Hanna Lis w wywiadzie dla "Vivy" zdradziła, że udział w programie "Azja Express" uzmysłowił jej, jak wielkie dysproporcje w jakości życia panują na świecie. Dziennikarka miała zacząć bardziej doceniać to, co ma.

Hanna Lis była jedną z gwiazd programu "Azja Express", które pojawiły się na wczorajszej konferencji prasowej show. To dla dziennikarki, do niedawna związanej jeszcze z TVP, był to oficjalny debiut w roli nowej gwiazdy TVN-u (poza udziałem w "AE" Lis poprowadzi też bowiem własny program na antenie TVN Style).

Nic więc dziwnego, że pojawienie się gwiazdy na czerwonym dywanie wywołało spore poruszenie. Uwagę zwracała też jej oryginalna kreacja.
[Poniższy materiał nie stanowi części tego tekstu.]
(** * Bangalore real-estate price predictor: the browser front end

    A shallow embedding of [frontend/app.js]: the mock estimator
    ([generateMockPrediction], [getMockCoordinates],
    [generateMockComparables]), the result renderer ([displayResults]),
    the map renderer ([initMap], [updateMap], [clearMarkers]) and the
    prediction client ([predictPrice]).

    Modelling conventions.
    - A JavaScript number is an exact rational ([Q]); the rounding error of
      IEEE doubles is not modelled.  Numeric equalities are therefore
      stated with [==].
    - A JavaScript string is a [string] of bytes; case mapping is the
      ASCII one.
    - [Math.random] is a fixed stream [rand : nat -> Q] read through a
      cursor that every call advances by one.
    - Module-level variables ([map], [markers], [predictionMarker]), the
      DOM elements the script writes and the Leaflet map are fields of one
      state record; a function with effects is a state transformer that
      either returns or throws.
    - The elements the script looks up by id exist; a call of
      [predictPrice] runs to its end before the next event is served. *)

From Stdlib Require Import ZArith QArith Qround Qabs Lqa Lia.

From Stdlib Require Import List String Ascii Bool Arith DecimalString.

From Stdlib Require Import Sorting.Sorted Sorting.Permutation.

Import ListNotations.

Local Open Scope Q_scope.

(** ** Host primitives *)

Module Js.

(** [Math.round]: the nearest integer, a tie going towards +infinity. *)
Definition Math_round (x : Q) : Q := inject_Z (Qfloor (x + 0.5)).

(** [String.prototype.toLowerCase] on ASCII text. *)
Definition lower_ascii (c : ascii) : ascii :=
  let n := nat_of_ascii c in
  if (65 <=? n)%nat && (n <=? 90)%nat then ascii_of_nat (n + 32) else c.

Fixpoint toLowerCase (s : string) : string :=
  match s with
  | EmptyString => EmptyString
  | String c s' => String (lower_ascii c) (toLowerCase s')
  end.

(** [s.includes(sub)]: [sub] occurs in [s] as a contiguous substring. *)
Fixpoint includes (s sub : string) : bool :=
  String.prefix sub s
  || match s with
     | EmptyString => false
     | String _ s' => includes s' sub
     end.

(** JavaScript truthiness of a possibly missing string: [undefined] and
    the empty string are falsy. *)
Definition truthy (o : option string) : bool :=
  match o with
  | Some EmptyString | None => false
  | Some _ => true
  end.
Do luźnej sukni w modnym kolorze nude Hanna Lis dobrała efektowne, złote dodatki.

ZOBACZ ZDJĘCIA >>

Poza rzucającą się w oczy torebkę i bransoletkami, wrażenie robiły też efektowne sandały, jakie miała na nogach dziennikarka. Za projekt luksusowej marki Aquazzura trzeba bowiem zapłacić ok. 2500 tysiąca złotych!

To zdecydowanie drożej, niż wynikałoby z niedawny deklaracji Lis, która po udziale w "Azja Express" miała przewartościować swoje życie. W rozmowie z "Vivą" dziennikarka przyznała nawet, że... zaczęła żyć skromniej.

Wczoraj kupiłam espadryle z koralikami za 60 złotych. Boskie, co? Nigdy nie byłam szczególnie rozrzutna, a teraz muszę być oszczędna, bo od stycznia nie zarabiam, a muszę zapewnić byt dzieciom i mamie - wyznała żona Tomasza Lisa.

Myślicie, że już zapomniała o tych słowach?